■ **What the task asks**
Go to the line containing "change (2 ^" in the records below and print it and every following line exactly, on through the line containing "next id0 news", then stop.

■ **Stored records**

========

Inductive coherent : DXBCOperand -> Prop :=
| coherent_intro op :
    0 <= op_register_index_dim op <= 3 ->
    (forall k, Z.of_nat k < op_register_index_dim op ->
       coherent_dimension coherent (dimension_of op k)) ->
    (forall k, op_register_index_dim op <= Z.of_nat k < 3 -> dimension_of op k = empty_dimension) ->
    op_rel_offset1 op = op_register_index op ->
    length (op_swizzle op) = 4%nat -> Forall (fun c => 0 <= c <= 3) (op_swizzle op) ->
    reads_tokens op -> coherent op.

(** The view of an index. *)
Definition view_of_index (ix : operand_index) : dimension_view :=
  let value := default 0 (ix_immediate ix) in
  {| dv_representation := ix_representation ix; dv_value := value;
     dv_has_immediate := bool_decide (is_Some (ix_immediate ix));
     dv_exceeds_int := INT_MAX_U64 <? value; dv_relative := ix_relative ix;
     dv_legacy := if INT_MAX_U64 <? value then -1 else value |}.

Lemma view_of_index_coherent (P Q : DXBCOperand -> Prop) ix :
  valid_index P ix -> (forall r, ix_relative ix = Some r -> P r -> Q r) ->
  coherent_dimension Q (view_of_index ix).
Proof.
  intros Hv HPQ. destruct Hv; split; cbn in *; try done; try lia; constructor; try lia; by apply HPQ.
Qed.

(** The fields of the index dimensions, as lists. *)
Definition index_fields (op : DXBCOperand) :=
  (op_index_representations op, op_index_values op, op_index_has_immediate op,
   op_index_value_exceeds_int op, [op_rel_op0 op; op_rel_op1 op; op_rel_op2 op],
   [op_register_index op; op_rel_offset0 op; op_rel_offset2 op],
   (op_rel_offset1 op, op_register_index_dim op)).

Definition index_fields_of (dimension : Z) (vs : list dimension_view) :=
  (dv_representation <$> vs, dv_value <$> vs, dv_has_immediate <$> vs, dv_exceeds_int <$> vs,
   dv_relative <$> vs, dv_legacy <$> vs,
   (dv_legacy (nth 0 vs empty_dimension), dimension)).

Lemma index_fields_swizzle op token0 : index_fields (with_swizzle op token0) = index_fields op.
Proof.
  unfold with_swizzle. destruct (is_immediate_type _); [done|].
  destruct (selection_mode token0 =? 1); [done|]. by destruct (selection_mode token0 =? 2).
Qed.

Lemma index_fields_immediates op token0 words :
  index_fields (with_immediates op token0 words) = index_fields op.
Proof.
  unfold with_immediates. destruct (is_immediate_type _); cbn [negb]; [|done].
  destruct (_ =? OPERAND_TYPE_IMMEDIATE32);
    [destruct (immediate_values token0 _ words)|destruct (immediate_values token0 _ (word_pairs words))];
    reflexivity.
Qed.

(** One index replaces the view of its dimension. *)
Lemma index_fields_index op k ix dimension vs :
  (k < 3)%nat -> length vs = 3%nat -> vs !! k = Some empty_dimension ->
  index_fields op = index_fields_of dimension vs ->
  index_fields (with_index op k ix) = index_fields_of dimension (<[k := view_of_index ix]> vs).
Proof.
  intros Hk Hl Hv Hf. unfold index_fields, index_fields_of in Hf. simplify_eq/=.
  destruct vs as [|v0 [|v1 [|v2 [|]]]]; try done.
  destruct ix as [r [v|] rel], k as [|[|[|k]]]; try lia; cbn in Hv; simplify_eq;
    unfold index_fields, index_fields_of, with_index; cbn; simplify_eq/=;
    rewrite ?Z.leb_antisym;
    repeat match goal with H : _ op = _ |- _ => rewrite H; clear H end;
    cbn -[INT_MAX_U64]; try done; by destruct (INT_MAX_U64 <? v).
Qed.

Lemma index_fields_indices dimension ixs : forall op k vs,
  (k + length ixs <= 3)%nat -> length vs = k ->
  index_fields op = index_fields_of dimension (vs ++ replicate (3 - k) empty_dimension) ->
  index_fields (with_indices op k ixs) =
    index_fields_of dimension
      (vs ++ (view_of_index <$> ixs) ++ replicate (3 - k - length ixs) empty_dimension).
Proof.
  induction ixs as [|ix ixs IH]; intros op k vs Hk Hl Hf; cbn [length] in *.
  - by rewrite Nat.sub_0_r.
  - cbn [with_indices fmap list_fmap]. fold (fmap (M:=list) view_of_index ixs).
    rewrite (IH _ _ (vs ++ [view_of_index ix])).
    + rewrite <- app_assoc. cbn [app].
      by replace (3 - Datatypes.S k - length ixs)%nat with (3 - k - Datatypes.S (length ixs))%nat by lia.
    + lia.
    + rewrite length_app. cbn [length]. lia.
    + replace (3 - k)%nat with (Datatypes.S (3 - Datatypes.S k)) in Hf by lia. cbn [replicate] in Hf.
      assert (Hlen : length (vs ++ empty_dimension :: replicate (3 - Datatypes.S k) empty_dimension) = 3%nat)
        by (rewrite length_app; cbn [length]; rewrite length_replicate; lia).
      rewrite (index_fields_index op k ix dimension _ ltac:(lia) Hlen) with (2 := Hf)
        by (by apply list_lookup_middle).
      rewrite insert_app_r_alt, Hl, Nat.sub_diag by lia. cbn. by rewrite <- app_assoc.
Qed.

(** The dimensions of an assembled operand. *)
Lemma dimension_of_fields op dimension vs k :
  index_fields op = index_fields_of dimension vs -> length vs = 3%nat -> (k < 3)%nat ->
  dimension_of op k = nth k vs empty_dimension.
Proof.
  intros Hf Hl Hk. destruct vs as [|v0 [|v1 [|v2 [|]]]]; try done.
  unfold index_fields, index_fields_of in Hf. unfold dimension_of.
  destruct k as [|[|[|k]]]; try lia; simplify_eq/=;
    repeat match goal with H : _ op = _ |- _ => rewrite H; clear H end; cbn;
    destruct v0, v1, v2; reflexivity.
Qed.

Lemma assembled_fields token0 exts m words ixs :
  Z.of_nat (length ixs) = index_dimension token0 ->
  index_fields (assemble token0 exts m words ixs) = index_fields_of (index_dimension token0)
    ((view_of_index <$> ixs) ++ replicate (3 - length ixs) empty_dimension).
Proof.
  intros Hl. pose proof (index_dimension_range token0). unfold assemble.
  rewrite index_fields_swizzle.
  rewrite (index_fields_indices (index_dimension token0) ixs _ 0 []); [done|lia|done|].
  by rewrite index_fields_immediates.
Qed.

Lemma assembled_swizzle token0 exts m words ixs :
  let op := assemble token0 exts m words ixs in
  length (op_swizzle op) = 4%nat /\ Forall (fun c => 0 <= c <= 3) (op_swizzle op).
Proof.
  assert (Hbase : op_swizzle (with_indices (with_immediates (operand_fields token0 exts m) token0 words)
    0 ixs) = [0; 1; 2; 3]).
  { rewrite with_indices_swizzle. unfold with_immediates. destruct (is_immediate_type _); cbn [negb]; [|done].
    destruct (_ =? OPERAND_TYPE_IMMEDIATE32);
      [destruct (immediate_values token0 _ words)|destruct (immediate_values token0 _ (word_pairs words))];
      reflexivity. }
  unfold assemble, with_swizzle. destruct (is_immediate_type _); [|destruct (selection_mode token0 =? 1);
    [|destruct (selection_mode token0 =? 2)]]; cbn zeta; rewrite ?Hbase.
  1,4: split; [done|]; by repeat constructor.
  1,2: cbn -[selected_component]; split; [done|];
    repeat constructor; apply selected_component_range; lia.
Qed.
Lemma body_tables T T' x tables :
  body T x -> T' tables -> tables_ok tables ->
  body T' (x <| is_container ::= set_field dc_tables (fun _ => tables) |>).
Proof.
  intros [q [Hq Hs Hid Hsound Hrows Hroom [Hi Hc Ha Hn Hso Ht Hk] HT Hl Hfr]] HT' Hok. exists q.
  split; try done. split; try done. by destruct Hk.
Qed.

Lemma declare_spec r uav assign x t0 :
  body (fun t => t = t0) x -> 0 <= r -> completes assign ->
  outcome (declare r uav assign x)
    (fun x' => body (declares uav r t0) x' /\ is_inst x' = is_inst x) failing.
Proof.
  intros Hx Hr Hassign. unfold declare.
  assert (Hok : tables_ok t0 /\ dc_tables (is_container x) = t0).
  { destruct Hx as [q [_ _ _ _ _ _ [_ _ _ _ _ Ht _] <- _ _]]. done. }
  destruct Hok as [Hok ->]. destruct (Hok uav) as (els & Ht & Hels).
  destruct (get_or_add_outcome (E:=inst_state) t0 els r uav Ht Hr)
    as [(i & c' & els' & d & -> & Hadd)|[-> _]]; mstep.
  2:{ apply (body_failing (fun _ => True)). by eapply (body_tables _ _ x t0). }
  pose proof (get_or_add_registers _ _ _ _ _ _ _ _ Hadd Ht) as Hreg.
  pose proof (sorted_distinct _ (rt_sorted_ok _ _ Ht)) as Hnd.
  destruct Hadd as (Ht' & Hother & Hi & Hd & Hmap).
  cbn [is_container dc_tables set_field default from_option id].
  change (dc_tables (is_container (x <| is_container ::= set_field dc_tables (fun _ => c') |>))) with c'.
  rewrite (rt_elements_ok _ _ Ht'), Hi.
  assert (Hnames : length (decl_dim_name d) = 32%nat /\ length (decl_ret_types d) = 64%nat).
  { rewrite Hd. destruct (as_map els !! r) as [e|] eqn:He; [|done].
    apply as_map_lookup in He as [Hin _]; [|done]. rewrite list.Forall_forall in Hels.
    destruct (Hels e Hin). done. }
  destruct (Hassign d) as (d' & -> & Hr' & Hok'); [apply Hnames..|]. mstep.
  destruct (table_ok_write _ _ _ _ d' Ht' Hi Hr') as [Hw Hwm].
  rewrite Hreg, Hmap, insert_insert_eq in Hwm.
  set (table := {| rt_declarations := _; rt_count := _; rt_allocation := _ |}) in *.
  set (final := with_table c' uav table).
  split; [|done].
  change (body (declares uav r t0) (x <| is_container ::= set_field dc_tables (fun _ => final) |>)).
  apply (body_tables (fun t => t = t0)); [done|..].
  - split; [unfold final; destruct uav; exact Hother|]. exists els, (<[Z.to_nat i := d']> els'), d'.
    split; [done|]. split; [|done]. unfold final. by rewrite table_of_with.
  - intros uav'. destruct (decide (uav' = uav)) as [->|Hne].
    + exists (<[Z.to_nat i := d']> els'). unfold final. rewrite table_of_with. split; [done|].
      apply list.Forall_forall. intros e He.
      pose proof (sorted_distinct _ (rt_sorted_ok _ _ Hw)) as Hnd'.
      pose proof (proj2 (as_map_lookup _ (decl_register_index e) e Hnd') (conj He eq_refl)) as Hl.
      rewrite Hwm in Hl. apply lookup_insert_Some in Hl as [[_ <-]|[_ Hl]]; [done|].
      apply as_map_lookup in Hl as [Hin _]; [|done]. rewrite list.Forall_forall in Hels. by apply Hels.
    + destruct (Hok uav') as (els0 & H0 & Hels0). exists els0. split; [|done].
      replace (table_of final uav') with (table_of t0 uav'); [done|].
      unfold final. destruct uav, uav'; try done; by rewrite <- Hother.
Qed.

(** The texts fit their arrays. *)
Lemma strcpy_fits array s n :
  length array = n -> (String.length s < n)%nat ->
  exists b, strcpy_into (E:=inst_state) array s = Ret b /\ length b = n.
Proof.
  intros Ha Hs. unfold strcpy_into, blit, c_literal, size.
  assert (Hl : length (String.list_byte_of_string s ++ [Byte.x00]) = Datatypes.S (String.length s)).
  { rewrite length_app, length_list_byte_of_string. cbn [length]. lia. }
  rewrite Hl. rewrite (proj2 (in_bounds_spec _ _ _)) by (unfold size; lia).
  eexists. split; [done|]. rewrite length_app, length_app, Hl, length_take, length_drop. lia.
Qed.

Lemma dim_name_fits dim : (String.length (dxbc_resource_dim_name dim) < 32)%nat.
Proof.
  unfold dxbc_resource_dim_name. apply (switch_ind (fun _ s => (String.length s < 32)%nat));
    [repeat constructor; cbn; lia|cbn; lia].
Qed.

Lemma return_types_fit types : length types = 4%nat -> (String.length (return_types_text types) < 64)%nat.
Proof.
  assert (Hone : forall t, (String.length (get_ret_type_str t) <= 9)%nat).
  { intros t. unfold get_ret_type_str. apply (switch_ind (fun _ s => (String.length s <= 9)%nat));
      [repeat constructor; cbn; lia|cbn; lia]. }
  assert (Happ : forall a b, String.length (String.append a b) = (String.length a + String.length b)%nat).
  { induction a as [|c a IH]; intros b; [done|]. specialize (IH b). simpl. by f_equal. }
  destruct types as [|a [|b [|c [|d [|]]]]]; try done. intros _. unfold return_types_text.
  cbn [fmap list_fmap String.concat]. rewrite !Happ. cbn [String.length].
  pose proof (Hone a). pose proof (Hone b). pose proof (Hone c). pose proof (Hone d). lia.
Qed.
(** The length of the instruction at word [w], from its token or its second word. *)
Lemma read_length_spec st w news :
  0 <= w < total -> stream_at (sh_stream st) D (p0 + 4 * w + 4) -> holds st news ->
  outcome (read_instruction_length (word D (p0 + 4 * w)) (p0 + 4 * total) st)
    (fun '(n, st') => n = instruction_tokens D p0 w /\ in_u32 n /\
       stream_at (sh_stream st') D (p0 + 4 * (w + first_extension D p0 w)) /\
       w + first_extension D p0 w <= total /\ same_program st st')
    failed_program.
Proof.
  intros Hw Hs Hh. unfold read_instruction_length, instruction_tokens, first_extension, is_customdata,
    token_opcode, token_length, token, dxbc_tokenized_instruction_length.
  destruct (Z.land (word D (p0 + 4 * w)) 0x7ff =? 53).
  - rewrite (program_word_at st (p0 + 4 * w + 4)) by (done || lia).
    destruct (Z.leb_spec (p0 + 4 * w + 4 + 4) (p0 + 4 * total)) as [Hle|]; [|by exists news].
    cbn [outcome sh_stream sh_raw_index sh_container sh_live].
    replace (p0 + 4 * w + 4) with (p0 + 4 * (w + 1)) in * by lia.
    replace (p0 + 4 * (w + 1) + 4) with (p0 + 4 * (w + 2)) in * by lia.
    split; [done|]. split; [apply le32_range; lia|]. split; [by eapply stream_at_seek|].
    split; [lia|done].
  - destruct (Z.eqb_spec (Z.land (Z.shiftr (word D (p0 + 4 * w)) 24) 0x7f) 0); [by exists news|].
    cbn [outcome]. split; [done|]. split.
    { pose proof (land_low (Z.shiftr (word D (p0 + 4 * w)) 24) 7 ltac:(lia)) as Hl.
      change (2 ^ 7 - 1) with 0x7f in Hl. unfold in_u32. lia. }
    replace (p0 + 4 * (w + 1)) with (p0 + 4 * w + 4) by lia. split; [done|]. split; [lia|done].
Qed.

(** A rejected instruction leaves the blocks of the others. *)
Lemma reject_spec {A} next id0 news idx x (Q : A -> Prop) :
  failing D next (insts0 ++ news) id0 (base ⊎ all_blocks news) c0 x -> next <= p0 + 4 * total ->
  outcome (reject_instruction idx x) Q failed_program.
Proof.
  intros [q [Hq Hs Hid Hsound Hrows Hroom Hc _ Hl Hfr]] Hle. unfold reject_instruction.
  rewrite (free_operands_ok _ (base ⊎ all_blocks news)) by exact Hl. mstep. cbn [outcome].
  set (bare := (is_inst x) <| di_operands := [] |>).
  assert (Hbare : Forall (fun i => di_operands i = []) (take (length (is_rows x)) (bare :: is_rows x))).
  { apply list.Forall_take. constructor; [done|]. eapply list.Forall_impl; [exact Hrows|].
    by intros i [? _]. }
  exists (news ++ take (length (is_rows x)) (bare :: is_rows x)). unfold holds. cbn [sh_container sh_live sh_stream].
  split; [|split; [|split; [exact Hfr|exists q; split; [lia|done]]]].
  - rewrite app_assoc. apply commit_ok; [done| |cbn [length]; lia|lia|lia].
    constructor; [by apply bare_sound|]. eapply list.Forall_impl; [exact Hrows|].
    intros i [? _]. by apply bare_sound.
  - by rewrite all_blocks_app, (bare_blocks _ Hbare), (right_id_L ∅ (⊎)).
Qed.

========

■ **Task response**
      change (2 ^ 7 - 1) with 0x7f in Hl. unfold in_u32. lia. }
    replace (p0 + 4 * (w + 1)) with (p0 + 4 * w + 4) by lia. split; [done|]. split; [lia|done].
Qed.

(** A rejected instruction leaves the blocks of the others. *)
Lemma reject_spec {A} next id0 news idx x (Q : A -> Prop) :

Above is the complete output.